+91 97891-43410 , +91 97891-43421

Datascience With SAS Training


The Data Science with SAS course has been created to bestow a top to bottom information of information science strategies and their application utilizing SAS to explain business issues. It manufactures a solid calculated establishment and gives hands-on preparing on SAS apparatuses (Base SAS and SAS Studio) and SAS programming to learn and apply prescient demonstrating, determining, arrangement and affiliation methods.

As a feature of the program you will take a shot at genuine industry-based undertakings over various spaces like web-based social networking, retail, amusement and internet business utilizing our Learning Management System. You will take a shot at various assignments, contextual investigations and practice activities to sharpen your aptitudes.

SAS is a costly business programming and is for the most part utilized by vast enterprises with gigantic spending plans. Python and R are free programming that can be downloaded by anybody.

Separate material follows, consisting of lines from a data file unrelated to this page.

(** * iBEAt-improc: harmonisation of multi-site Dixon series

    A shallow embedding of [src/dixon_2_data.py]: the channel classifiers
    ([*_add_series_name], [*_add_series_desc]), the per-patient ledger of
    assigned names, the fat/water swap correction ([swap_fat_water]), the
    gap interpolators ([bari_030], [exeter_interpolate_vol]) and the site
    drivers ([leeds], [bari], [sheffield], [turku_philips], ...).

    Conventions of the embedding:
    - Python exceptions are an explicit [result]; a function that mutates
      the ledger it is passed is a state transformer that returns the
      ledger next to the result, so that a raise may carry a changed ledger;
    - the external DICOM layer (pydicom, dbdicom, vreg, zipfile) is not
      code of the repository: what it returns is part of the input data
      (the datasets of a folder, the outcome of [db.volume], of
      [db.split_series], of an extraction);
    - pixel values and slice locations are exact rationals ([Qc]); the
      rounding of the floating point operations is not modelled. *)

From stdpp Require Import gmap strings list.
From Stdlib Require Import ZArith QArith Qcanon Lia Ascii DecimalString DecimalNat.

Close Scope Qc_scope.
Close Scope Q_scope.
Open Scope string_scope.
Open Scope list_scope.

(** ** Python values and exceptions *)

Inductive exn : Type :=
  | IndexError
  | KeyError
  | ValueError
  | NameError
  | InvalidDicomError   (* pydicom.dcmread on a file that is not DICOM *)
  | BadZipFile          (* zipfile.ZipFile / extractall *)
  | FileNotFoundError   (* os.listdir on a folder that does not exist *)
  | DbError             (* any exception raised inside dbdicom / vreg *)
  | NoTermination.      (* the loop bound of the embedding was exhausted *)

Inductive result (A : Type) : Type :=
  | Ok (a : A)
  | Raise (e : exn).
Arguments Ok {A} a.
Arguments Raise {A} e.

Definition is_ok {A} (r : result A) : bool :=
  match r with Ok _ => true | Raise _ => false end.

Definition rbind {A B} (r : result A) (k : A -> result B) : result B :=
  match r with Ok a => k a | Raise e => Raise e end.

(** ** Python strings *)

Module Py.

(** [s[n:]] for [n >= 0]. *)
Fixpoint drop (n : nat) (s : string) : string :=
  match n, s with
  | S k, String _ s' => drop k s'
  | _, _ => s
  end.

(** [s[:n]] for [n >= 0]. *)
Fixpoint take (n : nat) (s : string) : string :=
  match n, s with
  | S k, String c s' => String c (take k s')
  | _, _ => EmptyString
  end.

(** [s[-n:]] for [n > 0]: the last [n] characters, the whole string when
    it is shorter. *)
Definition last_chars (n : nat) (s : string) : string :=
  drop (String.length s - n) s.

(** [s[:-n]] for [n > 0]. *)
Definition drop_last (n : nat) (s : string) : string :=
  take (String.length s - n) s.

(** [s[a:b]] for [0 <= a <= b]. *)
Definition slice (a b : nat) (s : string) : string :=
  take (b - a) (drop a s).

Definition is_digit (c : ascii) : bool :=
  let n := nat_of_ascii c in (48 <=? n)%nat && (n <=? 57)%nat.

Definition digit_val (c : ascii) : Z := Z.of_nat (nat_of_ascii c - 48).

(** Whitespace that [str.strip()] and [int()] skip (ASCII part). *)
Definition is_space (c : ascii) : bool :=
  let n := nat_of_ascii c in
  ((9 <=? n)%nat && (n <=? 13)%nat) || ((28 <=? n)%nat && (n <=? 32)%nat).

Fixpoint lstrip (s : string) : string :=
  match s with
  | String c s' => if is_space c then lstrip s' else s
  | EmptyString => EmptyString
  end.

Fixpoint rev_string (acc s : string) : string :=
  match s with
  | EmptyString => acc
  | String c s' => rev_string (String c acc) s'
  end.

Definition strip (s : string) : string :=
  rev_string "" (lstrip (rev_string "" (lstrip s))).

(** The digits of an [int()] literal: decimal digits, single underscores
    allowed between two digits.  [prev] tells whether the previous
    character was a digit. *)
Fixpoint int_digits (prev : bool) (acc : Z) (s : string) : option Z :=
  match s with
  | EmptyString => if prev then Some acc else None
  | String c s' =>
      if is_digit c then int_digits true (10 * acc + digit_val c)%Z s'
      else if Ascii.eqb c "_" then
        (if prev then
           match s' with
           | String d _ => if is_digit d then int_digits false acc s' else None
           | EmptyString => None
           end
         else None)
      else None
  end.

(** [int(s)] in base ten; [None] stands for [ValueError]. *)
Definition int (s : string) : option Z :=
  match strip s with
  | String "+" s' => int_digits false 0%Z s'
  | String "-" s' => option_map Z.opp (int_digits false 0%Z s')
  | s' => int_digits false 0%Z s'
  end.

(** [str(n)] / [f'{n}'] of a natural number. *)
Definition str (n : nat) : string := NilZero.string_of_uint (Nat.to_uint n).

(** [old in s] at the head of [s]. *)
Fixpoint starts_with (old s : string) : bool :=
  match old, s with
  | EmptyString, _ => true
  | String a old', String b s' => Ascii.eqb a b && starts_with old' s'
  | String _ _, EmptyString => false
  end.

(** [s.replace(old, new)] for a non-empty [old]: a left to right scan that
    replaces every occurrence and resumes after it.  [skip] counts the
    characters of the current occurrence that are still to be passed. *)
Fixpoint replace_from (skip : nat) (old new s : string) : string :=
  match s with
  | EmptyString => EmptyString
  | String c s' =>
      match skip with
      | S k => replace_from k old new s'
      | O =>
          if starts_with old s
          then new +:+ replace_from (String.length old - 1) old new s'
          else String c (replace_from 0 old new s')
      end
  end.

(** With an empty [old] Python puts [new] before every character and at
    the end. *)
Fixpoint intersperse (new s : string) : string :=
  match s with
  | EmptyString => new
  | String c s' => new +:+ String c (intersperse new s')
  end.

Definition replace (old new s : string) : string :=
  match old with
  | EmptyString => intersperse new s
  | String _ _ => replace_from 0 old new s
  end.

(** The part of [s] before its last dot, if it has one. *)
Fixpoint before_last_dot (s : string) : option string :=
  match s with
  | EmptyString => None
  | String c s' =>
      match before_last_dot s' with
      | Some r => Some (String c r)
      | None => if Ascii.eqb c "." then Some EmptyString else None
      end
  end.

(** [os.path.splitext(name)[0]] for a name without directories: leading
    dots do not start an extension. *)
Fixpoint splitext_root (s : string) : string :=
  match s with
  | String "." s' => String "." (splitext_root s')
  | _ => match before_last_dot s with
         | Some r => r
         | None => s
         end
  end.

(** [x in l] for a list of strings. *)
Definition mem (x : string) (l : list string) : bool :=
  existsb (String.eqb x) l.

(** [sub in s] for strings. *)
Fixpoint contains (sub s : string) : bool :=
  starts_with sub s ||
  match s with
  | EmptyString => false
  | String _ s' => contains sub s'
  end.

End Py.

(** ** State and exceptions

    A Python function that mutates an object it was passed and may raise is
    a state transformer: the state that a raise leaves behind is returned
    next to the exception, as an in-place mutation survives it. *)

Definition ST (S A : Type) : Type := S -> result A * S.

Definition ret {S A} (a : A) : ST S A := fun s => (Ok a, s).
Definition raise {S A} (e : exn) : ST S A := fun s => (Raise e, s).
Definition lift {S A} (r : result A) : ST S A := fun s => (r, s).
Definition get {S} : ST S S := fun s => (Ok s, s).
Definition modify {S} (f : S -> S) : ST S unit := fun s => (Ok tt, f s).

Definition bind {S A B} (m : ST S A) (k : A -> ST S B) : ST S B :=
  fun s =>
    match m s with
    | (Ok a, s') => k a s'
    | (Raise e, s') => (Raise e, s')
    end.

(** [try: m  except Exception as e: h e  else: k a] *)
Definition try_except_else {S A B}
    (m : ST S A) (h : exn -> ST S B) (k : A -> ST S B) : ST S B :=
  fun s =>
    match m s with
    | (Ok a, s') => k a s'
    | (Raise e, s') => h e s'
    end.

(** [for x in xs: body x]; a raise leaves the loop. *)
Fixpoint for_each {S A} (xs : list A) (body : A -> ST S unit) : ST S unit :=
  match xs with
  | [] => ret tt
  | x :: xs' => bind (body x) (fun _ => for_each xs' body)
  end.

Declare Scope st_scope.
Delimit Scope st_scope with st.
Notation "x <- m ;; k" := (bind m (fun x => k))
  (at level 100, m at next level, right associativity) : st_scope.
Notation "m ;; k" := (bind m (fun _ => k))
  (at level 100, right associativity) : st_scope.
Notation "x <~ r ;; k" := (rbind r (fun x => k))
  (at level 100, r at next level, right associativity).

(** Indexing [l[i]] of a Python list. *)
Definition index {A} (l : list A) (i : nat) : result A :=
  match l !! i with
  | Some a => Ok a
  | None => Raise IndexError
  end.

(** ** DICOM datasets as pydicom delivers them

    [ds[tag].value] raises [KeyError] when the data element is absent. *)

Record dataset : Type := {
  ImageType : option (list string);
  SeriesDescription : option string;
  Manufacturer : option string;
  EchoTime : option Qc
}.

Definition attr {A} (a : option A) : result A :=
  match a with
  | Some v => Ok v
  | None => Raise KeyError
  end.

(** A folder of extracted files: its base name and, for each file that
    [os.listdir] lists, what [pydicom.dcmread] makes of it. *)
Record folder : Type := {
  basename : string;
  listdir : list (result dataset)
}.

(** [file = os.listdir(folder)[0]; ds = pydicom.dcmread(...)] *)
Definition read_first (f : folder) : result dataset :=
  file <~ index (listdir f) 0 ;; file.

(** ** The disambiguation ledger ([all_series], [pat_series]) *)

Abbreviation ledger := (list string) (only parsing).

(** [f'_{counter}_'] *)
Definition counter_token (counter : nat) : string :=
  "_" +:+ Py.str counter +:+ "_".

(** The loop shared by all classifiers (e.g. lines 176-181):
[[
    new_series_name = series_name
    counter = 2
    while new_series_name in all_series:
        new_series_name = series_name.replace('_1_', f'_{counter}_')
        counter += 1
]]
    [fuel] bounds the number of tests of the loop condition; running out
    of it is reported as [NoTermination]. *)
Fixpoint next_available (fuel : nat) (series_name new_series_name : string)
    (counter : nat) (all_series : ledger) : result string :=
  match fuel with
  | O => Raise NoTermination
  | S fuel' =>
      if Py.mem new_series_name all_series
      then next_available fuel' series_name
             (Py.replace "_1_" (counter_token counter) series_name)
             (S counter) all_series
      else Ok new_series_name
  end.

(** The loop followed by [all_series.append(new_series_name)].  A ledger of
    [n] names is given [n + 1] tests of the loop condition. *)
Definition add_number (series_name : string) : ST ledger unit :=
  (all_series <- get ;;
   new_series_name <-
     lift (next_available (S (length all_series)) series_name series_name 2 all_series) ;;
   modify (fun l => l ++ [new_series_name]))%st.

(** *** Leeds: position and attribute heuristics (lines 150-182) *)

Definition image_type_suffix (props : string) : string :=
  if String.eqb props "IN_PHASE" then "in_phase"
  else if String.eqb props "OUT_PHASE" then "out_phase"
  else if String.eqb props "WATER" then "water"
  else if String.eqb props "FAT" then "fat"
  else props.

You don’t require earlier information in programming to learn SAS, and its simple to-utilize GUI makes it the least demanding to learn of all the three. The capacity to parse SQL codes, joined with macros and other local bundles make learning SAS easy breezy for experts with fundamental SQL information.


Quick Enquiry

Call: +91 97891-43410,
+91 97891-43421

Captcha is not case sensitive.


To investigate information in Python, you will utilize information mining libraries like Pandas, Numpy, and Scipy. In other words, you won’t code in local Python dialect while breaking down information. The code you write in these libraries looks fairly like the code you write in R. Subsequently, it is simpler to learn R when you are now comfortable with the Python information mining libraries. On the off chance that you definitely know R, at that point you ought to take in the nuts and bolts of Python programming dialect before you begin to take in the Python information mining biological system. In this way, don’t feel that R is troublesome, and Python is anything but difficult to learn!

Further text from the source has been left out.